Please return every line of the records below that holds the word "parts".

[Collected data entries]
+ + + + +

(* ===== verification/Hashing.v ===== *)
(** * Canonical JSON and content hashes

    [domain/hashing.py]: the canonical form of the JSON values a manifest is made of, and the
    digests over it.  A value is a tree: the checks of [_encode_canonical] and
    [_validate_json_value] for reference cycles never fire on one.  An object is a Python dict,
    a list of members in insertion order without a repeated key ([keys_unique]).

    The canonical bytes are a faithful name of the value: they read back, with the codec the
    manifest loader uses, to the value with its members in canonical order, and two values have
    the same bytes exactly when they are equal up to the order of members. *)

From S2P Require Import Prelude Sha256 Text Commands Json JsonFlat.
From Stdlib Require Import Permutation.

Local Open Scope Z_scope.
Set Warnings "-register-all".

Definition _MAX_IJSON_INTEGER : Z := 2 ^ 53 - 1.

Definition sha256_digest (value : bytes) : str := u "sha256:" ++ hex_of_bytes (sha256 value).

Definition validate_manifest_id (value : str) : result str :=
  raise_if negb ((length value =? 64)%nat && forallb is_hex value) with ValueError ;; Ok value.

(** ** Strings *)

Definition _validate_unicode_scalar_string (value : str) : result unit :=
  raise_if existsb is_surrogate value with ValueError ;; Ok tt.

(** [value.encode("utf-16-be")] of scalar values. *)
Definition utf16_unit (v : Z) : bytes := [v / 256; v mod 256].
Definition utf16_char (c : N) : bytes :=
  let v := Z.of_N c in
  if v <? 0x10000 then utf16_unit v
  else utf16_unit (0xD800 + (v - 0x10000) / 1024) ++ utf16_unit (0xDC00 + (v - 0x10000) mod 1024).
Definition utf16_be (value : str) : bytes := concat (map utf16_char value).
Definition _utf16_sort_key (value : str) : result bytes :=
  let! _ := _validate_unicode_scalar_string value in Ok (utf16_be value).

(** [json.dumps(value, ensure_ascii=False)] of a string. *)
Definition canonical_char (c : N) : str :=
  (if c =? 34 then [92; 34]
   else if c =? 92 then [92; 92]
   else if c =? 10 then [92; 110]
   else if c =? 13 then [92; 114]
   else if c =? 9 then [92; 116]
   else if c =? 8 then [92; 98]
   else if c =? 12 then [92; 102]
   else if c <? 32 then json_escape c
   else [c])%N.
Definition canonical_text (s : str) : str := [34%N] ++ concat (map canonical_char s) ++ [34%N].
Definition encode_string (s : str) : result str :=
  let! _ := _validate_unicode_scalar_string s in Ok (canonical_text s).

(** ** Values *)

Definition _encode_scalar (value : json) : result str :=
  match value with
  | JNull => Ok (u "null")
  | JBool true => Ok (u "true")
  | JBool false => Ok (u "false")
  | JInt z => raise_if negb (within (- _MAX_IJSON_INTEGER) _MAX_IJSON_INTEGER z) with ValueError ;; Ok (str_of_int z)
  | JString s => encode_string s
  | _ => Raise TypeError
  end.

(** One [key:value] text of an object; the value's encoding is evaluated after the key's. *)
Definition encode_member (m : str * result str) : result str :=
  let! encoded_key := encode_string m.1 in
  let! encoded_value := m.2 in
  Ok (encoded_key ++ [58%N] ++ encoded_value).

(** An array and an object from the encodings of their parts, each evaluated in its turn. *)
Definition _encode_array (encoded : list (result str)) : result str :=
  let! parts := map_result (fun r => r) encoded in
  Ok ([91%N] ++ json_join parts ++ [93%N]).
Definition _encode_object (encoded : list (str * result str)) : result str :=
  let! keyed := map_result (fun m => let! k := _utf16_sort_key m.1 in Ok (k, m)) encoded in
  let! parts := map_result (fun km => encode_member km.2) (py_sorted fst keyed) in
  Ok ([123%N] ++ json_join parts ++ [125%N]).

Fixpoint _encode_canonical (value : json) : result str :=
  match value with
  | JArray items => _encode_array (map _encode_canonical items)
  | JObject members => _encode_object (map (fun m => (m.1, _encode_canonical m.2)) members)
  | _ => _encode_scalar value
  end.

Definition canonical_json_bytes (value : json) : result bytes :=
  let! text := _encode_canonical value in utf8_encode text.

(** The copy a manifest is made of: floats are refused. *)
Fixpoint _validate_json_value (value : json) : result json :=
  match value with
  | JFloat _ => Raise TypeError
  | JArray items =>
    let! items' := map_result (fun r => r) (map _validate_json_value items) in Ok (JArray items')
  | JObject members =>
    let! converted :=
      map_result (fun m => let! v := m.2 in Ok (m.1, v)) (map (fun m => (m.1, _validate_json_value m.2)) members) in
    Ok (JObject converted)
  | _ => Ok value
  end.

(** ** Manifests *)

Definition project_member (projected : list (str * json)) (m : str * json) : result (list (str * json)) :=
  raise_if bool_decide (m.1 = u "run_id") with ValueError ;;
  if bool_decide (m.1 = u "manifest_id") then Ok projected
  else let! v := _validate_json_value m.2 in Ok (projected ++ [(m.1, v)]).

Definition canonical_manifest_bytes (manifest : list (str * json)) : result bytes :=
  let! projected := for_each project_member [] manifest in
  canonical_json_bytes (JObject projected).

Definition compute_manifest_id (manifest : list (str * json)) : result str :=
  let! content := canonical_manifest_bytes manifest in
  Ok (hex_of_bytes (sha256 content)).

(** ** What the canonical form stands for *)

(** No object repeats a key. *)
Fixpoint keys_unique (j : json) : bool :=
  match j with
  | JArray items => forallb keys_unique items
  | JObject members => bool_decide (NoDup (map fst members)) && forallb (fun m => keys_unique m.2) members
  | _ => true
  end.

(** Integers are exact, text is Unicode and there are no floats. *)
Fixpoint canonicalizable (j : json) : bool :=
  match j with
  | JNull | JBool _ => true
  | JInt z => within (- _MAX_IJSON_INTEGER) _MAX_IJSON_INTEGER z
  | JFloat _ => false
  | JString s => forallb is_scalar s
  | JArray items => forallb canonicalizable items
  | JObject members => forallb (fun m => forallb is_scalar m.1 && canonicalizable m.2) members
  end.

(** The value with the members of every object in canonical order. *)
Definition member_key (m : str * json) : bytes := utf16_be m.1.
Fixpoint json_sorted (j : json) : json :=
  match j with
  | JArray items => JArray (map json_sorted items)
  | JObject members => JObject (py_sorted member_key (map (fun m => (m.1, json_sorted m.2)) members))
  | _ => j
  end.

(** Equal as Python values: the order of members does not matter. *)
Inductive same : json -> json -> Prop :=
  | same_array items items' : Forall2 same items items' -> same (JArray items) (JArray items')
  | same_object members members' permuted :
      members' ≡ₚ permuted -> Forall2 (fun m n => m.1 = n.1 /\ same m.2 n.2) members permuted ->
      same (JObject members) (JObject members')
  | same_scalar j : match j with JArray _ | JObject _ => False | _ => True end -> same j j.

Example canonical_example :
  canonical_json_bytes (JObject [(u "b", JArray [JInt 1; JInt (-20); JBool true]); (u "a", JString [233; 10; 7]%N)]) =
  utf8_encode (jq "{'a':'" ++ [233%N] ++ jq "\n\u0007','b':[1,-20,true]}").
Proof. vm_compute. reflexivity. Qed.
Example canonical_float : canonical_json_bytes (JArray [JFloat (u "0.5")]) = Raise TypeError.
Proof. vm_compute. reflexivity. Qed.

+ + + + +

- **Response for this exercise**:
(** An array and an object from the encodings of their parts, each evaluated in its turn. *)
  let! parts := map_result (fun r => r) encoded in
  Ok ([91%N] ++ json_join parts ++ [93%N]).
  let! parts := map_result (fun km => encode_member km.2) (py_sorted fst keyed) in
  Ok ([123%N] ++ json_join parts ++ [125%N]).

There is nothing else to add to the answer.